You know nmongo, if you are trying to help MongoDB you just did the opposite. I've said this many times here before, but the best marketing is your competitors stupid marketing. You are providing stupid marketing for MongoDB and you are hurting it.

> People should note that yesterday's anonymous pastebin "Don't use MongoDB" article was apparently a hoax,

Now another question isb do you know that it wasn't a hoax but continue in the same vein in hopes to still save the day, or you actually believe it was a hoax?


There was always something suspicious about an anonymous post lacking any verifiable facts. Then, 10gen's CTO states that none of it resonates with any support issues they've had. Then, add this.

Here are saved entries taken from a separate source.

(** Registering a new request for a caller that is not in flight. *)
Lemma register_inv i c :
  is_Some (callers c !! i) → (∀ id, ¬ in_flight i id c) → inv c →
  inv (set_state i (InFlight (requestId c + 1))
         (mkClient (useWebSocket c) (ws c) (sockets c) (wsConnectPromise c) (callers c)
            (requestId c + 1)
            (jm_set (requestId c + 1) (mkPending i false true) (requests c))
            (pendingRequests c ++ [requestId c + 1]) (closeEvents c))).
Proof.
  intros Hi Hn [K I C T N P F]. set (id := requestId c + 1).
  assert (jm_get id (requests c) = None) as Hfresh.
  { apply jm_get_None. intros ?%I. lia. }
  assert (∀ j, ¬ unsettled id j c) as Hnu by (intros j (p & Hp & _); congruence).
  set (c1 := mkClient _ _ _ _ _ _ _ _ _).
  assert (∀ id' j, unsettled id' j c1 ↔ unsettled id' j c ∨ (id' = id ∧ j = i)) as Hu.
  { intros id' j. unfold unsettled, c1. cbn [requests]. rewrite jm_get_set.
    case_bool_decide; subst; [|naive_solver]. rewrite Hfresh. naive_solver. }
  split; cbn [set_state with_callers requests requestId pendingRequests].
  - by apply jm_wf_set.
  - intros id'. change (requests c1) with (jm_set id (mkPending i false true) (requests c)).
    rewrite jm_set_fresh, fmap_app by done. csimpl. rewrite elem_of_app, list_elem_of_singleton.
    intros [?%I| ->]; unfold c1, id; cbn; lia.
  - unfold c1, id; cbn; lia.
  - intros id' p. unfold c1. cbn [requests]. rewrite jm_get_set.
    case_bool_decide; [intros; by simplify_eq|apply T].
  - unfold c1. cbn [pendingRequests]. apply NoDup_app. split_and!; [done| |apply NoDup_singleton].
    intros id' Hin ->%list_elem_of_singleton. apply P in Hin as [j Hj]. by eapply Hnu.
  - intros id'. change (pendingRequests c1) with (pendingRequests c ++ [id]). rewrite elem_of_app, list_elem_of_singleton, P.
    change (unsettled id' ?j (set_state _ _ ?m)) with (unsettled id' j m). setoid_rewrite Hu.
    naive_solver.
  - intros id' j. change (unsettled id' j (set_state i (InFlight id) c1)) with (unsettled id' j c1).
    rewrite Hu, in_flight_set_state. change (in_flight j id' c1) with (in_flight j id' c).
    change (callers c1) with (callers c). rewrite F.
    destruct (decide (j = i)) as [->|]; naive_solver.
Qed.
Lemma request_accounted held g k id now s :
  weak s → accounted held s → accounted held (request g k id now s).
Proof using.
  intros [_ Hf _]. apply accounted_ext; [done..|]. intros j (n & c & l & Hn & Hc). exists n, c, l.
  split; [|done]. cbn. rewrite jm_get_set_ne; [done|].
  assert (n ∈ (calls s).*1) as ?%Hf by (apply jm_get_is_Some; eauto). lia.
Qed.

Lemma with_lease_accounted held l s :
  accounted (lease_id l :: held) s →
  lease_id <$> lease s = Some (lease_id l) → accounted held (with_lease (Some l) s).
Proof using.
  intros Hs Hl j Hne Ho. destruct (Hs j Hne Ho) as [Hj|[?|[->|?]%elem_of_cons]]; eauto.
  left. cbn. congruence.
Qed.

Lemma renewLater_accounted held g l started now s :
  accounted held s → accounted held (renewLater g l started now s).
Proof using.
  intros Hs. unfold renewLater. case_match; [by apply fail_accounted|].
  by apply (accounted_ext held s).
Qed.

(** The leases a resumed call carries. *)
Definition carries (r : response) : list string :=
  match r with GotLease l => [lease_id l] | _ => [] end.

Lemma take_call_accounted n c r s :
  jm_get n (calls s) = Some c → c_result c = Some r → accounted [] s →
  accounted (carries r) (with_calls (jm_delete n (calls s)) s).
Proof using.
  intros Hn Hr Hs j Hne Ho. destruct (Hs j Hne Ho) as [?|[(m & d & l & Hm & Hd & <-)|?]];
    [by left| |set_solver].
  right. destruct (decide (m = n)) as [->|].
  - right. assert (d = c) as -> by congruence. assert (r = GotLease l) as -> by congruence. set_solver.
  - left. exists m, d, l. split; [|done]. cbn. by rewrite jm_get_delete_ne.
Qed.

Lemma resume_accounted c r now1 now2 now3 s :
  weak s → (c_gen c = generation s → lease_id <$> lease s = Some (c_id c)) →
  well_typed (c_kind c) r = true → accounted (carries r) s →
  accounted [] (resume c r now1 now2 now3 s).
Proof using.
  intros Hw Hl Hty Hs. unfold resume. destruct (c_kind c), r as [l|d|e]; try done; cbn [carries] in Hs;
    cbn [start_resume renew_resume poll_resume].
  - case_bool_decide as Hg; cbn [negb]; [|by apply release_accounted].
    case_bool_decide as Hid; cbn [negb]; [|by apply fail_accounted, release_accounted].
    specialize (Hl Hg). rewrite <-Hid in Hl.
    assert (accounted [] (with_lease (Some l) s)) as Hs' by by apply with_lease_accounted.
    cbn zeta. case_match; [by apply fail_accounted|].
    assert (weak (renewLater (c_gen c) l (c_started c) now2 (publish (plain active) (with_lease (Some l) s)))) as Hw'.
    { rewrite Hg. unfold renewLater. case_match.
      - apply (fail_current lease_expired (publish (plain active) (with_lease (Some l) s))). by destruct Hw; split.
      - destruct Hw as [Hwf Hf Hc]. split; [done| |done]. cbn. intros ? ?%Hf. lia. }
    unfold poll. case_match; [|apply request_accounted; [done|]];
      apply renewLater_accounted; by apply (accounted_ext [] (with_lease (Some l) s)).
  - by apply fail_accounted.
  - case_bool_decide as Hg; cbn [negb].
    + destruct (_ || _) eqn:Hbad; [by apply fail_accounted, release_accounted|].
      apply orb_false_iff in Hbad as [Hid _]. reflect_bools.
      apply renewLater_accounted, with_lease_accounted; [done|]. rewrite Hl by done. congruence.
    + case_bool_decide as Hid; cbn [negb].
      * apply release_accounted. by rewrite <-Hid.
      * by apply release_accounted, release_accounted_weak.
  - case_match; [by apply release_accounted_weak|by apply fail_accounted].
  - case_match; [done|]. by apply (accounted_ext [] s).
  - by apply fail_accounted.
Qed.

I know exactly what it will take for me to believe the pastbin story.

I'm curious, what will it take for you to not believe it?


I agree this is a shady post. Even "how" it was posted is shady. So I am not standing 100% behind it. It is just more of a gut instinct.

At the same time, it got on the front page because the story resonated and made sense to others.

There were quite a few people who commented how "oh yeah I've had problems with lost data". And I think that is what pushed the post's popularity more than the original pastebin. So the discussion got a life of its own after a while. Followed by response posts and response posts to those and so on.


Well, it's outlier info from an unreliable source. And possibly outdated too. So if I were evaluating MongoDB, I'd probably just discard this info. (Or skim it for whatever tiny scraps of technical info came out of the discussions.)


Don't skim the last paragraph, which was very much the point of the whole article, and the take wasn't so technical.